The property we purchased has an existing concrete foundation in the back. While it seems to be thick enough to build on, it isn’t raised above grade level at all so water accumulates. It also has some cracks that obviously go all the way through it, so we’ve determined that we’re better off not relying on it too much.
I want to have a sizable crawl space under the building for infrastructure access in the future. In addition to getting above any sub-Noah floodwaters, the height might even help keep out some of the critters. The engineer’s plan is to use simple concrete blocks to get the altitude needed.
You’d be surprised how much work those simple blocks turn out to be.

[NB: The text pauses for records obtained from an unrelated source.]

(** * Investigation Board: the note position manager and the text truncation

    A shallow embedding of [scripts/investigation-board.js]:
    - [getBaseCharacterLimits], [getDynamicCharacterLimits] and
      [CustomDrawing._truncateText] (the character budget of a note);
    - [NotePositionManager]: the hook handlers [onNoteUpdate],
      [onNoteCreate], [onNoteDelete], the socket handler
      [onExternalPositionUpdate], [loadPositions], [updatePosition],
      [savePositions] and the queries [searchNotesByText] and
      [findNearestNote].

    Conventions of the embedding.
    - A JavaScript string is the list of its UTF-16 code units ([jsstring]);
      property names, document ids and user ids, which the program only
      compares, are [string]s.
    - A JavaScript number is the value of a double: a rational, the
      negative zero, an infinity or NaN ([jsnum]).  The operations of
      [JsNum] ([*], [/], [+], [-] and [Math.sqrt]), with which the
      character budget and the distances are computed, are those of IEEE
      754 binary64, round to nearest even, through the primitive floats:
      every double is the double of its value
      ([JsNumFacts.toFloat_fromFloat]).  Comparisons and [Math.round]
      are exact on the values.  The coordinates and sizes of the records
      and drawings are rationals, the values of the doubles they hold.
    - A plain object used as a map is the list of its own properties in
      enumeration order ([obj]).  Document ids are the host's 16 character
      random ids, never array indices, so the enumeration order is the
      insertion order.  Where the program looks a name up that a caller
      chooses ([limits[noteType]], [baseLimits[font]],
      [this.callbacks[event]]), the members every object inherits from
      [Object.prototype] are part of the lookup.
    - The manager is a record of its fields and of the parts of the host
      it talks to; every method is a function from state to state, run to
      completion (the suspension points of [await] are not modelled).  A
      call of [drawing.refresh()] that is not awaited is recorded when it
      is made ([refreshed]); what the refresh does then is [Ui.refresh],
      and [Ui.withRefresh] is a handler followed by the refreshes it
      started.
    - The host is modelled at its interface: [scene.setFlag] replaces the
      flag or rejects, [scene.getFlag] reads it, [document.update] puts
      the changes into the drawing and runs the [updateDrawing] hook, and
      the object on the canvas shows what its document holds.  Of the
      rendering of [CustomDrawing], the textures, the text and the pin
      colour are modelled, the sprites are not. *)

From Stdlib Require Import Floats Uint63.
From Stdlib Require Import List String Ascii Bool ZArith NArith QArith Qround Lia Lqa.
Import ListNotations.

Set Implicit Arguments.

(** ** Strings *)

Module JsString.

Definition jsstring := list N.

Fixpoint str (s : string) : jsstring :=
  match s with
  | EmptyString => []
  | String c r => N_of_ascii c :: str r
  end.

Definition length (s : jsstring) : Z := Z.of_nat (List.length s).
(** * claude-desktop-mcp: shell and filesystem MCP servers

    A shallow embedding of the two servers of the repository that touch
    the host: the shell server ([getShellEnv], [run_command], [get_env])
    and the filesystem server ([normalizePath], [list_files],
    [read_file], [write_file], [edit_file], [delete_file]), and of the
    request that the paper server sends.

    Conventions of the embedding.
    - JavaScript strings are [string]; a template literal is a chain of
      [+:+].  File contents are text that the utf8 codec of
      [readFileSync]/[writeFileSync] carries unchanged.
    - The numbers that occur (the timeout, an exit code) are integers,
      modelled as [Z] and printed in decimal, as a template literal
      prints the integers of JavaScript's safe range.
    - [process.env], a JavaScript object used as a string-to-string map,
      is a [gmap string string].
    - Node's [path] module is modelled in its POSIX flavour, at the level
      of path segments. *)

From Stdlib Require Import ZArith Lia Ascii String.
From stdpp Require Import base option list strings gmap pretty.

Local Open Scope string_scope.

(** ** Strings *)

Module Str.

(** [s.startsWith(p)] *)
Definition startsWith (s p : string) : bool := String.prefix p s.

(** JavaScript truthiness of a string: only the empty string is falsy. *)
Definition truthy (s : string) : bool :=
  match s with EmptyString => false | String _ _ => true end.

(** [a || b] on strings *)
Definition or_else (a b : string) : string := if truthy a then a else b.

(** [s.split(sep)] for a one-character separator: always at least one
    piece; [cur] is the piece being read. *)
Fixpoint split_go (sep : ascii) (cur : string) (s : string) : list string :=
  match s with
  | EmptyString => [String.rev cur]
  | String c s' =>
      if Ascii.eqb c sep then String.rev cur :: split_go sep EmptyString s'
      else split_go sep (String c cur) s'
  end.

Definition split (sep : ascii) (s : string) : list string :=
  split_go sep EmptyString s.

(** last character of a string, if any *)
Fixpoint last_char (s : string) : option ascii :=
  match s with
  | EmptyString => None
  | String c EmptyString => Some c
  | String _ s' => last_char s'
  end.

Definition first_char (s : string) : option ascii :=
  match s with EmptyString => None | String c _ => Some c end.

(** the line feed written [\n] in the source *)
Definition nl : string := String (ascii_of_nat 10) EmptyString.

End Str.

(** ** Node's [path] module (POSIX) *)

Module Path.

Definition slash : ascii := "/"%char.

Definition isAbsolute (p : string) : bool :=
  match Str.first_char p with
  | Some c => Ascii.eqb c slash
  | None => false
  end.

Definition hasTrailingSeparator (p : string) : bool :=
  match Str.last_char p with
  | Some c => Ascii.eqb c slash
  | None => false
  end.

(** One step of [normalizeString]: [res] holds the segments kept so far,
    last one first.  Empty and ["."] segments are dropped; [".."] removes
    the last kept segment, unless there is none or it is itself [".."],
    in which case it is kept only when [allowAboveRoot]. *)
Definition push_segment (allowAboveRoot : bool) (res : list string)
    (seg : string) : list string :=
  if String.eqb seg "" then res
  else if String.eqb seg "." then res
  else if String.eqb seg ".." then
    match res with
    | last :: rest =>
        if String.eqb last ".."
        then (if allowAboveRoot then seg :: res else res)
        else rest
    | [] => if allowAboveRoot then [seg] else []
    end
  else seg :: res.

Definition normalizeSegments (allowAboveRoot : bool) (p : string)
    : list string :=
  rev (fold_left (push_segment allowAboveRoot) (Str.split slash p) []).

Definition normalizeString (p : string) (allowAboveRoot : bool) : string :=
  String.concat "/" (normalizeSegments allowAboveRoot p).

(** [path.normalize] *)
Definition normalize (p : string) : string :=
  if String.eqb p "" then "."
  else
    let abs := isAbsolute p in
    let trailing := hasTrailingSeparator p in
    let q := normalizeString p (negb abs) in
    if String.eqb q "" then
      (if abs then "/" else if trailing then "./" else ".")
    else
      let q' := if trailing then q +:+ "/" else q in
      if abs then "/" +:+ q' else q'.

(** The right-to-left loop of [path.resolve]: [args] is read from its
    last element; empty arguments are skipped; the loop stops at the
    first absolute one.  When the arguments run out, [process.cwd()] is
    used.  Returns the string built and whether it is absolute. *)
Fixpoint resolve_loop (rev_args : list string) (cwd : string)
    (resolvedPath : string) : string * bool :=
  match rev_args with
  | [] =>
      if String.eqb cwd "" then (resolvedPath, false)
      else (cwd +:+ "/" +:+ resolvedPath, isAbsolute cwd)
  | p :: rest =>
      if String.eqb p "" then resolve_loop rest cwd resolvedPath
      else
        let resolvedPath' := p +:+ "/" +:+ resolvedPath in
        if isAbsolute p then (resolvedPath', true)
        else resolve_loop rest cwd resolvedPath'
  end.

(** [path.resolve(...args)] in a process whose working directory is
    [cwd]. *)
Definition resolve (cwd : string) (args : list string) : string :=
  let '(resolvedPath, resolvedAbsolute) := resolve_loop (rev args) cwd "" in
  let q := normalizeString resolvedPath (negb resolvedAbsolute) in
  if resolvedAbsolute then "/" +:+ q
  else if String.eqb q "" then "." else q.

(** [path.join(...args)] *)
Definition join (args : list string) : string :=
  match filter (fun a => a ≠ "") args with
  | [] => "."
  | parts => normalize (String.concat "/" parts)
  end.

(** The segments of a normalized absolute path. *)
Definition segments (p : string) : list string :=
  normalizeSegments false p.

Definition of_segments (segs : list string) : string :=
  "/" +:+ String.concat "/" segs.

(** [path.dirname] of a normalized absolute path: the path without its
    last segment; the root is its own parent. *)
Definition dirname (p : string) : string :=
  of_segments (removelast (segments p)).

(** A string without path separator. *)
Fixpoint slashfree (s : string) : bool :=
  match s with
  | EmptyString => true
  | String c s' => negb (Ascii.eqb c slash) && slashfree s'
  end.

(** A segment that names an entry: no separator, not empty, neither
    ["."] nor [".."]. *)
Definition plain (seg : string) : bool :=
  slashfree seg && negb (String.eqb seg "") && negb (String.eqb seg ".")
  && negb (String.eqb seg "..").

(** The segments two paths do not share, once the common leading ones
    are dropped. *)
Fixpoint strip_common (a b : list string) : list string * list string :=
  match a, b with
  | x :: a', y :: b' =>
      if String.eqb x y then strip_common a' b' else (a, b)
  | _, _ => (a, b)
  end.

(** [path.relative(from, to)] in a process whose working directory is
    [cwd]: as many [".."] as [from] has segments of its own, then the
    segments of [to]. *)
Definition relative (cwd from to : string) : string :=
  if String.eqb from to then ""
  else
    let from := resolve cwd [from] in
    let to := resolve cwd [to] in
    if String.eqb from to then ""
    else
      let '(up, down) := strip_common (segments from) (segments to) in
      String.concat "/" (map (fun _ => "..") up ++ down)%list.

End Path.

(** ** Exceptions and the filesystem

    The [fs] calls of both servers are synchronous and either return or
    throw an [Error] carrying a message.  A computation is a function of
    the filesystem returning a [result] and the filesystem it leaves. *)

Inductive result (A : Type) : Type :=
  | Ok (a : A)
  | Throw (message : string).
Arguments Ok {A} a.
Arguments Throw {A} message.

Module Fs.

(** What a path names: a regular file with its text, or a directory. *)
Inductive node : Type :=
  | File (content : string)
  | Dir.

Definition isFile (n : node) : bool :=
  match n with File _ => true | Dir => false end.

Definition isDirectory (n : node) : bool :=
  match n with File _ => false | Dir => true end.

(** The filesystem, keyed by the path string handed to [fs]. *)
Abbreviation FS := (gmap string node).

Definition M (A : Type) : Type := FS -> result A * FS.

Definition ret {A} (a : A) : M A := fun fs => (Ok a, fs).

Definition throw {A} (message : string) : M A := fun fs => (Throw message, fs).

Definition bind {A B} (m : M A) (k : A -> M B) : M B :=
  fun fs =>
    match m fs with
    | (Ok a, fs') => k a fs'
    | (Throw message, fs') => (Throw message, fs')
    end.

(** [try { body } catch (error) { handler(error.message) }] *)
Definition try_catch {A} (body : M A) (handler : string -> M A) : M A :=
  fun fs =>
    match body fs with
    | (Ok a, fs') => (Ok a, fs')
    | (Throw message, fs') => handler message fs'
    end.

First, we have to get them home from Home Depot. Their rent-a-truck has a weight limit (with a really loud, irritating alarm), so it takes three runs back and forth to get them all home. Loading at the store, unloading at home, block by block on a hot, humid, Houston day.

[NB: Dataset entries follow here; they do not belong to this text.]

(** X2: whatever calls of [begin], [end], [size] and [base] (on an lvalue)
    follow the construction of a view, and in whatever order, [base] still
    returns the sequence the constructor was given and the indices are the
    ones it was given. *)
Theorem base_after_calls {R : range_type} (NDEBUG : bool) (b : list A)
    (start end_ : Z) (cs : list call) (self self1 : slice_view A R)
    (moved_from : list A → list A) :
  slice_view_ctor NDEBUG R b start end_ = constructed_ok self →
  run_calls cs self = Some self1 →
  base lvalue moved_from self1 = (b, self1) ∧
  fst (base rvalue moved_from self1) = b ∧
  start_index_ self1 = start ∧
  end_index_ self1 = end_.
Proof.
  intros Hctor Hrun.
  assert (base_ self = b ∧ start_index_ self = start ∧ end_index_ self = end_)
    as Hself.
  { revert Hctor. unfold slice_view_ctor, assert_then.
    repeat match goal with |- context [if ?c then _ else _] => destruct c end;
      intros [= <-]; done. }
  assert (base_ self1 = base_ self ∧ start_index_ self1 = start_index_ self ∧
          end_index_ self1 = end_index_ self) as Hframe.
  { clear Hctor Hself. revert self Hrun.
    induction cs as [|c cs IH]; intros self Hrun; simpl in Hrun.
    - by injection Hrun as <-.
    - destruct (run_call c self) as [self2|] eqn:Hc; simpl in Hrun;
        [|discriminate].
      destruct (run_call_frame _ _ _ Hc) as (Hb & Hs & He).
      destruct (IH _ Hrun) as (Hb' & Hs' & He'). split; [|split]; congruence. }
  destruct Hself as (<- & <- & <-). destruct Hframe as (Hb & Hs & He).
  unfold base. simpl. rewrite Hb. done.
Qed.

Lemma std_clamp_zero (v hi : Z) :
  (0 ≤ hi)%Z → std_clamp v 0 hi = Z.max 0 (Z.min v hi).
Proof.
  intros Hhi. unfold std_clamp.
  destruct (Z.ltb_spec v 0); [lia |].
  destruct (Z.ltb_spec hi v); lia.
Qed.

(** X4: for a sized base whose length [L] is a value of the difference
    type, [size] succeeds for all indices, also ones that break the
    constructor's precondition: it clamps each index into [0, L], so the
    count lies between 0 and [L], and it is 0 when [end_index_] is not above
    [start_index_]. *)
Theorem size_any_indices {R : range_type} (self : slice_view A R) :
  sized_range R = true →
  (0 < difference_bits R)%Z →
  (Z.of_nat (length (base_ self)) < 2 ^ (difference_bits R - 1))%Z →
  let L := Z.of_nat (length (base_ self)) in
  let clamped i := Z.max 0 (Z.min i L) in
  ∃ n, size self = Some (n, self) ∧
       n = Z.max 0 (clamped (end_index_ self) - clamped (start_index_ self)) ∧
       (0 ≤ n ≤ L)%Z ∧
       ((end_index_ self ≤ start_index_ self)%Z → n = 0%Z).
Proof.
  intros Hsized Hw HL L clamped.
  exists (Z.max 0 (clamped (end_index_ self) - clamped (start_index_ self))).
  assert (0 ≤ Z.max 0 (clamped (end_index_ self) - clamped (start_index_ self))
          ≤ L)%Z as Hn by (unfold clamped; lia).
  split; [|split; [done | split; [done | unfold clamped; lia]]].
  unfold size, ranges_ssize. rewrite Hsized. cbv zeta.
  rewrite wrap_signed_small by lia.
  rewrite !std_clamp_zero, std_max_max by lia.
  fold L. fold (clamped (end_index_ self)). fold (clamped (start_index_ self)).
  rewrite wrap_unsigned_small by lia. reflexivity.
Qed.









End properties.

(** *** Instances *)

Lemma query_writes_its_own_cache_only_witness :
  let self1 := @Build_slice_view Z std_list example_base 2 5 (Some 2) None in
  base_ self1 = base_ list_slice ∧
  start_index_ self1 = start_index_ list_slice ∧
  end_index_ self1 = end_index_ list_slice ∧
  end_ self1 = end_ list_slice.
Proof.
  apply (query_writes_its_own_cache_only list_slice _ query_begin 2).
  reflexivity.
Defined.

Lemma base_after_calls_witness :
  base lvalue (λ _, []) list_slice_populated
    = (example_base, list_slice_populated) ∧
  fst (base rvalue (λ _, []) list_slice_populated) = example_base ∧
  start_index_ list_slice_populated = 2%Z ∧
  end_index_ list_slice_populated = 5%Z.
Proof.
  apply (base_after_calls false example_base 2 5
           [call_begin; call_size; call_end; call_base] list_slice);
    reflexivity.
Defined.

Lemma size_any_indices_witness :
  let self := @Build_slice_view Z std_array [10; 11; 12; 13; 14]%Z 4 1 tt tt in
  ∃ n, size self = Some (n, self) ∧
       n = Z.max 0 (Z.max 0 (Z.min 1 5) - Z.max 0 (Z.min 4 5)) ∧
       (0 ≤ n ≤ 5)%Z ∧
       ((1 ≤ 4)%Z → n = 0%Z).
Proof.
  apply (size_any_indices
           (@Build_slice_view Z std_array [10; 11; 12; 13; 14]%Z 4 1 tt tt));
    reflexivity.
Defined.






End SliceViewQueries.

(** ** slice_view.hpp: [views::slice] *)
Module SliceAdaptor.
Import SliceView.

(** [slice_range_adaptor<DifferenceType>]: the two data members, values
    of the integral type [DifferenceType]. *)
Record slice_range_adaptor : Type := { start_ : Z; end_ : Z }.

(** [slice_fn::operator()(start, end)]: [slice_range_adaptor{start, end}],
    which is also the adaptor's constructor. *)
Definition slice_fn (start end' : Z) : slice_range_adaptor :=
  {| start_ := start; end_ := end' |}.

(** [static_cast<std::ranges::range_difference_t<R>>(x)]: the value of
    the signed difference type that is congruent to [x]. *)
Definition to_difference_type (R : range_type) (x : Z) : Z :=
  wrap_signed (difference_bits R) x.

(** [slice_range_adaptor::operator()(R&& r)], which [r | slice(start, end)]
    calls: [slice_view(r, static_cast<...>(start_), static_cast<...>(end_))]. *)
Definition adaptor_call {A : Type} (NDEBUG : bool) (R : range_type)
    (a : slice_range_adaptor) (r : list A) : constructed (slice_view A R) :=
  slice_view_ctor NDEBUG R r
    (to_difference_type R (start_ a)) (to_difference_type R (end_ a)).

Lemma wrap_signed_id (w x : Z) :
  (0 < w)%Z → (- 2 ^ (w - 1) ≤ x < 2 ^ (w - 1))%Z → wrap_signed w x = x.
Proof.
  intros Hw Hx. unfold wrap_signed.
  rewrite Z.mod_small; [lia |]. rewrite (pow2_double w Hw). lia.
Qed.

Lemma wrap_signed_high (w x : Z) :
  (0 < w)%Z → (2 ^ (w - 1) ≤ x < 2 ^ w)%Z → wrap_signed w x = (x - 2 ^ w)%Z.
Proof.
  intros Hw Hx. unfold wrap_signed.
  pose proof (pow2_double w Hw) as Hpow.
  replace (x + 2 ^ (w - 1))%Z with ((x - 2 ^ (w - 1)) + 1 * 2 ^ w)%Z by lia.
  rewrite Z.mod_add by lia. rewrite Z.mod_small by lia. lia.
Qed.

(** X9: applying the adaptor [slice(start, end)] to a range gives what the
    constructor gives for that range and the same indices, the assertion it
    stops at included, whenever both indices are values of the range's
    difference type. *)
Theorem adaptor_is_the_constructor {A : Type} (NDEBUG : bool) (R : range_type)
    (start end' : Z) (r : list A) :
  (0 < difference_bits R)%Z →
  (- 2 ^ (difference_bits R - 1) ≤ start < 2 ^ (difference_bits R - 1))%Z →
  (- 2 ^ (difference_bits R - 1) ≤ end' < 2 ^ (difference_bits R - 1))%Z →
  adaptor_call NDEBUG R (slice_fn start end') r
  = slice_view_ctor NDEBUG R r start end'.
Proof.
  intros Hw Hs He. unfold adaptor_call, to_difference_type. simpl.
  by rewrite !wrap_signed_id.
Qed.

(** X10: an index of an unsigned type as wide as the difference type whose
    value is [2^(w-1)] or more is converted to a negative index: with
    assertions enabled the adaptor stops at [assert(start >= 0)] for such a
    start, and at [assert(end >= 0)] for such an end after a start in
    range. *)
Theorem adaptor_unsigned_index_wraps {A : Type} (R : range_type)
    (start end' big : Z) (r : list A) :
  (0 < difference_bits R)%Z →
  (2 ^ (difference_bits R - 1) ≤ big < 2 ^ difference_bits R)%Z →
  (0 ≤ start < 2 ^ (difference_bits R - 1))%Z →
  to_difference_type R big = (big - 2 ^ difference_bits R)%Z ∧
  adaptor_call false R (slice_fn big end') r = assertion_failed start_ge_0 ∧
  adaptor_call false R (slice_fn start big) r = assertion_failed end_ge_0.
Proof.
  intros Hw Hbig Hs.
  pose proof (wrap_signed_high _ _ Hw Hbig) as Hwrap.
  split; [exact Hwrap |].
  unfold adaptor_call, to_difference_type, slice_view_ctor, assert_then. simpl.
  rewrite Hwrap, (wrap_signed_id _ start) by lia. rewrite !Z.geb_leb.
  split.
  - destruct (Z.leb_spec 0 (big - 2 ^ difference_bits R)); [lia | reflexivity].
  - destruct (Z.leb_spec 0 start); [|lia].
    destruct (Z.leb_spec 0 (big - 2 ^ difference_bits R)); [lia | reflexivity].
Qed.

I’m all excited when we first get them — happy to be doing something other than dragging a container across our yard — and we lay them all out where they need to go. After they’re all nicely stacked in their places we realize that — duh — the containers need to be placed into position first. The nice neat piles of blocks are in the way.
We (actually by this point, it’s “I”) move them out of the way. The next day I use the Egyptian method to move the containers into place. The next work day I jack up one end, place blocks, drop the jack. Jack the other end, place blocks, drop the jack. Back to the first end, put the jack on blocks, raise the container again, add another layer of blocks, drop the jack. Back and forth until the container is resting on blocks two feet up.
The next week, our engineer comes to do a site visit and notices that the “C” channel beams that go around the base of the container are broken up by the holes for forklifts. The piles of blocks that aren’t in the corners need to be divided up so that both ends of every segment of that C-channel is supported.
A few days later, we realize that the 2″ x 12″ wood members that make up the beams and joists need to sit lower than the containers:
So we unstack all of the piles and restack them, breaking some of the blocks in half. This creates a “step” for the wood to rest on, while still providing the height necessary for the container to sit on.
Fortunately the engineer had specified dry-stacking the blocks, so moving them many times iss just painful and time-consuming. If we had done cast concrete footings in place, life would now be hell.
A month later, when we we’re positioning the third and fourth containers, we have a big forklift. While this makes it much faster and easier to get the containers into the vicinity of where they need to be, it doesn’t help at all with getting the containers to sit perfectly parallel to, and the right distance from, its neighbors.